Специальных учреждений, в которых занимались бы адаптацией заброшенных детей, в России нет. "Чтобы они были, таких детей должно быть много, а у нас их, слава богу, единицы", — объясняет Галина Семья. Найденного в таком состоянии ребенка прежде всего отправляют в больницу. Параллельно решают вопрос о лишении его мамы и папы родительских прав. Если это решение принимается, ребенок попадает в организацию для детей-сирот и детей, оставшихся без попечения родителей.
Насколько получится реабилитировать ребенка, пережившего подобное, сказать трудно. Как объясняет психолог Елена Морозова, это зависит и от психики конкретного малыша, и от того, как долго он пробыл в ненормальных условиях, и от того, как хорошо с ним будут работать. "Скорее всего, у него будет повышенная тревожность и трудности в выстраивании контактов", — говорит Морозова. Но ничего точного сказать нельзя — как повезет.
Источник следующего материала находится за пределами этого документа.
(** [remote k] is the outcome of the call issued by attempt [k]. *)
Equations? attemptLoop (remote : Z -> CallResult) (req : Request)
    (retries attempt : Z) : list Event * Completion string
    by wf (Z.to_nat (retries + 1 - attempt)) lt :=
  attemptLoop remote req retries attempt with Equations.Prop.Logic.inspect (attempt <=? retries) := {
    | exist _ false _ => ([], Throw ErrAllRetriesFailed)
    | exist _ true Hle =>
        match tryBody (remote attempt) with
        | (log, Return v) => (EvCall req :: log, Return v)
        | (log, Throw error) =>
            if attempt =? retries then (EvCall req :: log, Throw error)
            else
              let delay := 2 ^ attempt * 1000 in
              let '(rest, outcome) :=
                attemptLoop remote req retries (attempt + 1) in
              (EvCall req :: log ++ EvSleep delay :: rest, outcome)
        end }.
Proof. apply Z.leb_le in Hle. lia. Qed.

Definition getPrediction (remote : Z -> CallResult) (model prompt : string)
    (responseFormat : ResponseFormat) (timestamp : string)
    (storeCompletions : option bool) (retries : option Z)
    : list Event * Completion string :=
  attemptLoop remote
    (buildRequest model prompt responseFormat timestamp
       (default true storeCompletions))
    (default 3 retries) 1.
Lemma C10_derivation_error_dropped_witness :
  let w := stub_producer true (Some (ExternalError "tpm: out of memory")) in
  tpm2_OpenTPM w = None /\
  run_createFunc w client_AttestationKeyRSA = Some (ExternalError "tpm: out of memory") /\
  In (Call_createFunc client_AttestationKeyRSA) (trace_of (Attest w DefaultAttestOptions)) /\
  result_of (Attest w DefaultAttestOptions) =
    Done (None, Some (Errorf "failed to create attestation key: %v" [ArgError None])).
Proof.
  cbv zeta. split; [reflexivity|]. split; [reflexivity|].
  split; [right; left; reflexivity|].
  apply (C10_derivation_error_dropped
           (stub_producer true (Some (ExternalError "tpm: out of memory")))
           DefaultAttestOptions _ client_AttestationKeyRSA (ExternalError "tpm: out of memory")
           eq_refl attestationKeys_AK);
    [reflexivity | reflexivity | right; left; reflexivity].
Defined.

(** * Further properties of the verifier *)

Lemma deserialize_binarypb (w : Verifier) (format : string) (b : bytes) (a : Attestation) :
  String.eqb format "binarypb" = true -> proto_Unmarshal w b = inl a ->
  deserialize w format b = inl a.
Proof. intros H1 H2. unfold deserialize. rewrite H1, H2. reflexivity. Qed.

Lemma deserialize_textproto (w : Verifier) (format : string) (b : bytes) (a : Attestation) :
  String.eqb format "binarypb" = false -> String.eqb format "textproto" = true ->
  unmarshalOptions_Unmarshal w b = inl a ->
  deserialize w format b = inl a.
Proof. intros H1 H2 H3. unfold deserialize. rewrite H1, H2, H3. reflexivity. Qed.

(** The trace of [VerifyAttestation] when a stage before the TEE layer
    fails: the calls up to the failing one. *)
Lemma VerifyAttestation_trace_before_base (w : Verifier) (b : bytes) (format : string)
    (nonce teeNonce : bytes) :
  (forall att ms, ~ passes_base w b format nonce att ms) ->
  List.filter is_tee_call (trace_of (VerifyAttestation w b format nonce teeNonce)) = [].
Proof.
  intros H.
  destruct (deserialize w format b) as [att|e] eqn:Hd.
  - destruct (tpm2_DecodePublic w (AkPub att)) as [pub|e] eqn:Hp.
    + destruct (Public_Key w pub) as [k|e] eqn:Hk.
      * destruct (server_VerifyAttestation w att {| vo_Nonce := nonce; TrustedAKs := [k] |})
          as [ms|e] eqn:Hs.
        -- exfalso. apply (H att ms). split; [exact Hd|]. exists pub, k. auto.
        -- unfold VerifyAttestation, deserialize in *.
           destruct (String.eqb format "binarypb");
             [destruct (proto_Unmarshal w b); [|discriminate]
             |destruct (String.eqb format "textproto"); [|discriminate];
              destruct (unmarshalOptions_Unmarshal w b); [|discriminate]];
             injection Hd as ->; go_unfold; rewrite Hp, Hk, Hs; reflexivity.
      * unfold VerifyAttestation, deserialize in *.
        destruct (String.eqb format "binarypb");
          [destruct (proto_Unmarshal w b); [|discriminate]
          |destruct (String.eqb format "textproto"); [|discriminate];
           destruct (unmarshalOptions_Unmarshal w b); [|discriminate]];
          injection Hd as ->; go_unfold; rewrite Hp, Hk; reflexivity.
    + unfold VerifyAttestation, deserialize in *.
      destruct (String.eqb format "binarypb");
        [destruct (proto_Unmarshal w b); [|discriminate]
        |destruct (String.eqb format "textproto"); [|discriminate];
         destruct (unmarshalOptions_Unmarshal w b); [|discriminate]];
        injection Hd as ->; go_unfold; rewrite Hp; reflexivity.
  - unfold VerifyAttestation, deserialize in *.
    destruct (String.eqb format "binarypb");
      [destruct (proto_Unmarshal w b); [discriminate|]
      |destruct (String.eqb format "textproto");
       [destruct (unmarshalOptions_Unmarshal w b); [discriminate|]|]];
      reflexivity.
Qed.

(** X1: with a format that is neither binarypb nor textproto,
    [VerifyAttestation] fails at once: no decoder, no key decoding and no
    verifier is called, and the bytes are not looked at. *)
Theorem VerifyAttestation_unknown_format (w : Verifier) (b : bytes) (format : string)
    (nonce teeNonce : bytes) :
  format <> "binarypb" -> format <> "textproto" ->
  VerifyAttestation w b format nonce teeNonce =
  ([], Done (None, Some (Errorf "format should be either binarypb or textproto" []))).
Proof.
  intros N1 N2. apply String.eqb_neq in N1, N2.
  unfold VerifyAttestation. rewrite N1, N2. reflexivity.
Qed.

Lemma VerifyAttestation_unknown_format_witness :
  "json" <> "binarypb" /\ "json" <> "textproto" /\
  VerifyAttestation (stub_verifier (record_with None) true GCEConfidentialTechnology_NONE
                       true true) quote0 "json" nonce0 teeNonce0 =
  ([], Done (None, Some (Errorf "format should be either binarypb or textproto" []))).
Proof.
  split; [discriminate|]. split; [discriminate|].
  apply VerifyAttestation_unknown_format; discriminate.
Defined.

(** X2: the TEE layer is reached only through base quote verification: if
    a call builds validation options or calls an evidence verifier, then the
    record was decoded, its key was decoded and the base verifier accepted
    the quote. *)
Theorem tee_layer_only_after_base (w : Verifier) (b : bytes) (format : string)
    (nonce teeNonce : bytes) :
  List.filter is_tee_call (trace_of (VerifyAttestation w b format nonce teeNonce)) <> [] ->
  exists att ms, passes_base w b format nonce att ms.
Proof.
  intros H.
  destruct (deserialize w format b) as [att|e] eqn:Hd.
  2:{ exfalso. apply H. apply VerifyAttestation_trace_before_base.
      intros att ms [Hd' _]. congruence. }
  destruct (tpm2_DecodePublic w (AkPub att)) as [pub|e] eqn:Hp.
  2:{ exfalso. apply H. apply VerifyAttestation_trace_before_base.
      intros att' ms [Hd' (pub & k & Hp' & _)]. congruence. }
  destruct (Public_Key w pub) as [k|e] eqn:Hk.
  2:{ exfalso. apply H. apply VerifyAttestation_trace_before_base.
      intros att' ms [Hd' (pub' & k & Hp' & Hk' & _)]. congruence. }
  destruct (server_VerifyAttestation w att {| vo_Nonce := nonce; TrustedAKs := [k] |})
    as [ms|e] eqn:Hs.
  2:{ exfalso. apply H. apply VerifyAttestation_trace_before_base.
      intros att' ms [Hd' (pub' & k' & Hp' & Hk' & Hs')]. congruence. }
  exists att, ms. split; [exact Hd|]. exists pub, k. auto.
Qed.

Lemma tee_layer_only_after_base_witness :
  let att := record_with (Some (Attestation_TdxAttestation quote0)) in
  let w := stub_verifier att true GCEConfidentialTechnology_INTEL_TDX true true in
  List.filter is_tee_call (trace_of (VerifyAttestation w [] "binarypb" nonce0 [])) <> [] /\
  exists a ms, passes_base w [] "binarypb" nonce0 a ms.
Proof.
  cbv zeta.
  assert (H : List.filter is_tee_call
                (trace_of (VerifyAttestation
                   (stub_verifier (record_with (Some (Attestation_TdxAttestation quote0)))
                      true GCEConfidentialTechnology_INTEL_TDX true true)
                   [] "binarypb" nonce0 [])) <> []) by discriminate.
  split; [exact H|]. exact (tee_layer_only_after_base _ _ _ _ _ H).
Defined.

Lemma VerifyAttestation_trace (w : Verifier) (b : bytes) (format : string)
    (nonce teeNonce : bytes) :
  trace_of (VerifyAttestation w b format nonce teeNonce) =
  verify_trace w b format nonce teeNonce.
Proof.
  unfold VerifyAttestation, verify_trace, deserialize, deserialize_trace, trace_of.
  go_unfold.
  repeat (first [rewrite verifyGceTechnology_eq | case_innermost];
          cbn [fst snd app invoke]);
    try discriminate;
    repeat match goal with
           | H : inl _ = inl _ |- _ => injection H as ->
           | H : inr _ = inr _ |- _ => injection H as ->
           end;
    rewrite ?app_nil_r; try reflexivity; try congruence.
Qed.

(** X3: whenever the base verifier is called, it is called on the record
    decoded from the bytes, with the caller's [nonce] (never the TEE nonce),
    and with one trusted key: the key decoded from the public key that this
    same record carries. *)
Theorem base_verifier_trusts_record_key (w : Verifier) (b : bytes) (format : string)
    (nonce teeNonce : bytes) (a : Attestation) (o : VerifyOpts) :
  In (Call_server_VerifyAttestation a o)
     (trace_of (VerifyAttestation w b format nonce teeNonce)) ->
  deserialize w format b = inl a /\
  vo_Nonce o = nonce /\
  exists pub cryptoPub,
    tpm2_DecodePublic w (AkPub a) = inl pub /\
    Public_Key w pub = inl cryptoPub /\
    TrustedAKs o = [cryptoPub].
Proof.
  rewrite VerifyAttestation_trace. unfold verify_trace.
  rewrite in_app_iff. intros [H|H].
  { unfold deserialize_trace in H.
    destruct (String.eqb format "binarypb"); [destruct H as [H|[]]; discriminate|].
    destruct (String.eqb format "textproto"); [destruct H as [H|[]]; discriminate|].
    destruct H. }
  destruct (deserialize w format b) as [att|e]; [|destruct H].
  destruct H as [H|H]; [discriminate|].
  destruct (tpm2_DecodePublic w (AkPub att)) as [pub|e] eqn:Hp; [|destruct H].
  destruct H as [H|H]; [discriminate|].
  destruct (Public_Key w pub) as [k|e] eqn:Hk; [|destruct H].
  destruct H as [H|H].
  - injection H as <- <-. split; [reflexivity|]. split; [reflexivity|].
    exists pub, k. auto.
  - exfalso.
    destruct (server_VerifyAttestation w att _); [|destruct H].
    destruct (att_TeeAttestation att) as [[r|q]|]; cbn in H;
      repeat (destruct H as [H|H]; [discriminate|]); destruct H.
Qed.

Lemma base_verifier_trusts_record_key_witness :
  let att := record_with None in
  let w := stub_verifier att true GCEConfidentialTechnology_NONE true true in
  let o := {| vo_Nonce := nonce0; TrustedAKs := [AkPub att] |} in
  In (Call_server_VerifyAttestation att o)
     (trace_of (VerifyAttestation w [] "binarypb" nonce0 teeNonce0)) /\
  vo_Nonce o = nonce0.
Proof.
  cbv zeta.
  assert (H : In (Call_server_VerifyAttestation (record_with None)
                    {| vo_Nonce := nonce0; TrustedAKs := [AkPub (record_with None)] |})
                 (trace_of (VerifyAttestation
                    (stub_verifier (record_with None) true GCEConfidentialTechnology_NONE
                       true true) [] "binarypb" nonce0 teeNonce0))).
  { right; right; right; left; reflexivity. }
  split; [exact H|].
  exact (proj1 (proj2 (base_verifier_trusts_record_key _ _ _ _ _ _ _ H))).
Defined.

Lemma parseTEEAttestation_shape (att : Attestation) (tech : GCEConfidentialTechnology) :
  (exists s, parseTEEAttestation att tech = (Some s, None)) \/
  (exists e, parseTEEAttestation att tech = (None, Some e)).
Proof.
  unfold parseTEEAttestation.
  destruct (tech =? GCEConfidentialTechnology_AMD_SEV_SNP);
    [|destruct (tech =? GCEConfidentialTechnology_INTEL_TDX)];
    [| |eauto]; destruct (att_TeeAttestation att) as [[r|q]|]; eauto.
Qed.

(** X4: [VerifyAttestation] panics in exactly one situation: every stage
    up to the TEE verification passed and the machine state answered by the
    base verifier has no platform. *)
Theorem VerifyAttestation_panics_iff (w : Verifier) (b : bytes) (format : string)
    (nonce teeNonce : bytes) :
  result_of (VerifyAttestation w b format nonce teeNonce) = Panicked <->
  exists att ms,
    passes_base w b format nonce att ms /\
    tee_answer w (att_TeeAttestation att) (tee_nonce nonce teeNonce) = None /\
    Platform ms = None.
Proof.
  split.
  - rewrite VerifyAttestation_result. unfold verify_stages.
    destruct (deserialize w format b) as [att|e] eqn:Hd; [|discriminate].
    destruct (tpm2_DecodePublic w (AkPub att)) as [pub|e] eqn:Hp; [|discriminate].
    destruct (Public_Key w pub) as [k|e] eqn:Hk; [|discriminate].
    destruct (server_VerifyAttestation w att _) as [ms|e] eqn:Hs; [|discriminate].
    unfold after_base.
    destruct (tee_answer w _ _) eqn:Ht; [discriminate|].
    destruct (Platform ms) as [p|] eqn:Hpl.
    + destruct (parseTEEAttestation_shape att (Technology p)) as [[s ->]|[e ->]]; discriminate.
    + intros _. exists att, ms. split; [|auto].
      split; [exact Hd|]. exists pub, k. auto.
  - intros (att & ms & H & Ht & Hpl).
    rewrite (passes_base_stages _ _ _ _ teeNonce _ _ H).
    unfold after_base. rewrite Ht, Hpl. reflexivity.
Qed.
Ване, кажется, повезло. Сейчас ему 26, он выучился в Кронштадтском морском кадетском корпусе, прошел армию, работает на заводе. В четыре года Ваня сбежал из дома и около двух лет жил со стаей собак. "Они меня защищали, а я их кормил, — говорит Иван. — Сдавал бутылки, искал еду на помойках, спал с ними в обнимку в подъездах". Ваню заметили и забрали в милицию, когда он выходил из магазина. В итоге он попал в приемную семью. Поначалу боялся людей и хотел вернуться на улицу, потом привык. "Жить с собаками — прекрасно, — говорит Иван. — У меня было замечательное детство".